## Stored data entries
(* ===== verification/Blake2b.v ===== *)
(** The BLAKE2b compression function, src/crypto/blake2b/blake2b.go, as the
    precompiled contract at address 9 uses it. *)

From stdpp Require Import base list.
From Stdlib Require Import ZArith Lia.
From S2P Require Import Prelude RLP Common Blocks.
Local Open Scope Z_scope.
Local Open Scope go_scope.

Module B2b.
Import Blk.

Definition IV : list Z :=
  [0x6a09e667f3bcc908; 0xbb67ae8584caa73b; 0x3c6ef372fe94f82b; 0xa54ff53a5f1d36f1;
   0x510e527fade682d1; 0x9b05688c2b3e6c1f; 0x1f83d9abfb41bd6b; 0x5be0cd19137e2179].

Definition sigma : list (list nat) :=
  [[0; 1; 2; 3; 4; 5; 6; 7; 8; 9; 10; 11; 12; 13; 14; 15];
   [14; 10; 4; 8; 9; 15; 13; 6; 1; 12; 0; 2; 11; 7; 5; 3];
   [11; 8; 12; 0; 5; 2; 15; 13; 10; 14; 3; 6; 7; 1; 9; 4];
   [7; 9; 3; 1; 13; 12; 11; 14; 2; 6; 5; 10; 4; 0; 15; 8];
   [9; 0; 5; 7; 2; 4; 10; 15; 14; 1; 11; 12; 6; 8; 3; 13];
   [2; 12; 6; 10; 0; 11; 8; 3; 4; 13; 7; 5; 15; 14; 1; 9];
   [12; 5; 1; 15; 14; 13; 4; 10; 0; 7; 6; 3; 9; 2; 8; 11];
   [13; 11; 7; 14; 12; 1; 3; 9; 5; 0; 15; 4; 8; 6; 2; 10];
   [6; 15; 14; 9; 11; 3; 0; 8; 12; 2; 13; 7; 1; 4; 10; 5];
   [10; 2; 8; 4; 7; 6; 1; 5; 15; 11; 9; 14; 3; 12; 13; 0]]%nat.

Definition rotr (x n : Z) : Z := Z.lor (Z.shiftr x n) (wrap64 (Z.shiftl x (64 - n))).
Definition not64 (x : Z) : Z := Z.lxor x (two64 - 1).

Definition at_ (v : list Z) (i : nat) : Z := nth i v 0.

Definition mix (v : list Z) (a b c d : nat) (x y : Z) : list Z :=
  let v := <[a := at_ v a + at_ v b +w x]> v in
  let v := <[d := rotr (Z.lxor (at_ v d) (at_ v a)) 32]> v in
  let v := <[c := at_ v c +w at_ v d]> v in
  let v := <[b := rotr (Z.lxor (at_ v b) (at_ v c)) 24]> v in
  let v := <[a := at_ v a + at_ v b +w y]> v in
  let v := <[d := rotr (Z.lxor (at_ v d) (at_ v a)) 16]> v in
  let v := <[c := at_ v c +w at_ v d]> v in
  <[b := rotr (Z.lxor (at_ v b) (at_ v c)) 63]> v.

Definition round (m v : list Z) (r : Z) : list Z :=
  let s := nth (Z.to_nat (r mod 10)) sigma [] in
  let word i := nth (nth i s O) m 0 in
  let v := mix v 0 4 8 12 (word 0%nat) (word 1%nat) in
  let v := mix v 1 5 9 13 (word 2%nat) (word 3%nat) in
  let v := mix v 2 6 10 14 (word 4%nat) (word 5%nat) in
  let v := mix v 3 7 11 15 (word 6%nat) (word 7%nat) in
  let v := mix v 0 5 10 15 (word 8%nat) (word 9%nat) in
  let v := mix v 1 6 11 12 (word 10%nat) (word 11%nat) in
  let v := mix v 2 7 8 13 (word 12%nat) (word 13%nat) in
  mix v 3 4 9 14 (word 14%nat) (word 15%nat).

(** The rounds, counted up. *)
Fixpoint run_rounds (n : nat) (m v : list Z) (r : Z) : list Z :=
  match n with
  | O => v
  | S n => run_rounds n m (round m v r) (r + 1)
  end.

Definition F (h m : list Z) (t : Z * Z) (final : bool) (rounds : Z) : list Z :=
  let v := h ++ IV in
  let v := <[12%nat := Z.lxor (at_ v 12) (fst t)]> v in
  let v := <[13%nat := Z.lxor (at_ v 13) (snd t)]> v in
  let v := if final then <[14%nat := not64 (at_ v 14)]> v else v in
  let v := run_rounds (Z.to_nat rounds) m v 0 in
  map (fun i => Z.lxor (at_ h i) (Z.lxor (at_ v i) (at_ v (i + 8)))) (seq 0 8).

Definition InputLength : Z := 4 + 64 + 128 + 16 + 1.

(** [ParseInput]: [None] is [ok = false]. *)
Definition ParseInput (input : bytes) : option (Z * list Z * list Z * (Z * Z) * bool) :=
  if negb (len input =? InputLength) then None
  else
    let flag := nth 212 input 0 in
    if negb (flag =? 0) && negb (flag =? 1) then None
    else
      Some (be_val (take 4 input), map (fun i => le64 input (4 + i * 8)) (seq 0 8), map (fun i => le64 input (68 + i * 8)) (seq 0 16),
            (le64 input 196, le64 input 204), flag =? 1).

Definition EncodeState (h : list Z) : bytes := concat (map put_le64 h).

Lemma encode_ok h : bytes_ok (EncodeState h).
Proof. apply Forall_concat, Forall_map, Forall_true. intros w. apply put_le64_ok. Qed.

(** The compression of the message "abc" with the standard parameters (EIP-152). *)
Definition abc_input (rounds flag : Z) : bytes :=
  [0; 0; 0; rounds] ++ EncodeState (<[0%nat := Z.lxor (at_ IV 0) 0x01010040]> IV) ++ ([97; 98; 99] ++ zeros 125) ++ (3 :: zeros 15) ++ [flag].

Definition compress_input (input : bytes) : option bytes :=
  let? p := ParseInput input in let '(rounds, h, m, t, final) := p in Some (EncodeState (F h m t final rounds)).

Example twelve_rounds : option_map (take 8) (compress_input (abc_input 12 1)) = Some [0xba; 0x80; 0xa5; 0x3f; 0x98; 0x1c; 0x4d; 0x0d].
Proof. vm_compute. reflexivity. Qed.

Example zero_rounds : option_map (take 8) (compress_input (abc_input 0 1)) = Some [0x08; 0xc9; 0xbc; 0xf3; 0x67; 0xe6; 0x09; 0x6a].
Proof. vm_compute. reflexivity. Qed.

End B2b.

## What is being asked
Please write the data above out again, exactly the same.

## Result of this task
(* ===== verification/Blake2b.v ===== *)
(** The BLAKE2b compression function, src/crypto/blake2b/blake2b.go, as the
    precompiled contract at address 9 uses it. *)

From stdpp Require Import base list.
From Stdlib Require Import ZArith Lia.
From S2P Require Import Prelude RLP Common Blocks.
Local Open Scope Z_scope.
Local Open Scope go_scope.

Module B2b.
Import Blk.

Definition IV : list Z :=
  [0x6a09e667f3bcc908; 0xbb67ae8584caa73b; 0x3c6ef372fe94f82b; 0xa54ff53a5f1d36f1;
   0x510e527fade682d1; 0x9b05688c2b3e6c1f; 0x1f83d9abfb41bd6b; 0x5be0cd19137e2179].

Definition sigma : list (list nat) :=
  [[0; 1; 2; 3; 4; 5; 6; 7; 8; 9; 10; 11; 12; 13; 14; 15];
   [14; 10; 4; 8; 9; 15; 13; 6; 1; 12; 0; 2; 11; 7; 5; 3];
   [11; 8; 12; 0; 5; 2; 15; 13; 10; 14; 3; 6; 7; 1; 9; 4];
   [7; 9; 3; 1; 13; 12; 11; 14; 2; 6; 5; 10; 4; 0; 15; 8];
   [9; 0; 5; 7; 2; 4; 10; 15; 14; 1; 11; 12; 6; 8; 3; 13];
   [2; 12; 6; 10; 0; 11; 8; 3; 4; 13; 7; 5; 15; 14; 1; 9];
   [12; 5; 1; 15; 14; 13; 4; 10; 0; 7; 6; 3; 9; 2; 8; 11];
   [13; 11; 7; 14; 12; 1; 3; 9; 5; 0; 15; 4; 8; 6; 2; 10];
   [6; 15; 14; 9; 11; 3; 0; 8; 12; 2; 13; 7; 1; 4; 10; 5];
   [10; 2; 8; 4; 7; 6; 1; 5; 15; 11; 9; 14; 3; 12; 13; 0]]%nat.

Definition rotr (x n : Z) : Z := Z.lor (Z.shiftr x n) (wrap64 (Z.shiftl x (64 - n))).
Definition not64 (x : Z) : Z := Z.lxor x (two64 - 1).

Definition at_ (v : list Z) (i : nat) : Z := nth i v 0.

Definition mix (v : list Z) (a b c d : nat) (x y : Z) : list Z :=
  let v := <[a := at_ v a + at_ v b +w x]> v in
  let v := <[d := rotr (Z.lxor (at_ v d) (at_ v a)) 32]> v in
  let v := <[c := at_ v c +w at_ v d]> v in
  let v := <[b := rotr (Z.lxor (at_ v b) (at_ v c)) 24]> v in
  let v := <[a := at_ v a + at_ v b +w y]> v in
  let v := <[d := rotr (Z.lxor (at_ v d) (at_ v a)) 16]> v in
  let v := <[c := at_ v c +w at_ v d]> v in
  <[b := rotr (Z.lxor (at_ v b) (at_ v c)) 63]> v.

Definition round (m v : list Z) (r : Z) : list Z :=
  let s := nth (Z.to_nat (r mod 10)) sigma [] in
  let word i := nth (nth i s O) m 0 in
  let v := mix v 0 4 8 12 (word 0%nat) (word 1%nat) in
  let v := mix v 1 5 9 13 (word 2%nat) (word 3%nat) in
  let v := mix v 2 6 10 14 (word 4%nat) (word 5%nat) in
  let v := mix v 3 7 11 15 (word 6%nat) (word 7%nat) in
  let v := mix v 0 5 10 15 (word 8%nat) (word 9%nat) in
  let v := mix v 1 6 11 12 (word 10%nat) (word 11%nat) in
  let v := mix v 2 7 8 13 (word 12%nat) (word 13%nat) in
  mix v 3 4 9 14 (word 14%nat) (word 15%nat).

(** The rounds, counted up. *)
Fixpoint run_rounds (n : nat) (m v : list Z) (r : Z) : list Z :=
  match n with
  | O => v
  | S n => run_rounds n m (round m v r) (r + 1)
  end.

Definition F (h m : list Z) (t : Z * Z) (final : bool) (rounds : Z) : list Z :=
  let v := h ++ IV in
  let v := <[12%nat := Z.lxor (at_ v 12) (fst t)]> v in
  let v := <[13%nat := Z.lxor (at_ v 13) (snd t)]> v in
  let v := if final then <[14%nat := not64 (at_ v 14)]> v else v in
  let v := run_rounds (Z.to_nat rounds) m v 0 in
  map (fun i => Z.lxor (at_ h i) (Z.lxor (at_ v i) (at_ v (i + 8)))) (seq 0 8).

Definition InputLength : Z := 4 + 64 + 128 + 16 + 1.

(** [ParseInput]: [None] is [ok = false]. *)
Definition ParseInput (input : bytes) : option (Z * list Z * list Z * (Z * Z) * bool) :=
  if negb (len input =? InputLength) then None
  else
    let flag := nth 212 input 0 in
    if negb (flag =? 0) && negb (flag =? 1) then None
    else
      Some (be_val (take 4 input), map (fun i => le64 input (4 + i * 8)) (seq 0 8), map (fun i => le64 input (68 + i * 8)) (seq 0 16),
            (le64 input 196, le64 input 204), flag =? 1).

Definition EncodeState (h : list Z) : bytes := concat (map put_le64 h).

Lemma encode_ok h : bytes_ok (EncodeState h).
Proof. apply Forall_concat, Forall_map, Forall_true. intros w. apply put_le64_ok. Qed.

(** The compression of the message "abc" with the standard parameters (EIP-152). *)
Definition abc_input (rounds flag : Z) : bytes :=
  [0; 0; 0; rounds] ++ EncodeState (<[0%nat := Z.lxor (at_ IV 0) 0x01010040]> IV) ++ ([97; 98; 99] ++ zeros 125) ++ (3 :: zeros 15) ++ [flag].

Definition compress_input (input : bytes) : option bytes :=
  let? p := ParseInput input in let '(rounds, h, m, t, final) := p in Some (EncodeState (F h m t final rounds)).

Example twelve_rounds : option_map (take 8) (compress_input (abc_input 12 1)) = Some [0xba; 0x80; 0xa5; 0x3f; 0x98; 0x1c; 0x4d; 0x0d].
Proof. vm_compute. reflexivity. Qed.

Example zero_rounds : option_map (take 8) (compress_input (abc_input 0 1)) = Some [0x08; 0xc9; 0xbc; 0xf3; 0x67; 0xe6; 0x09; 0x6a].
Proof. vm_compute. reflexivity. Qed.

End B2b.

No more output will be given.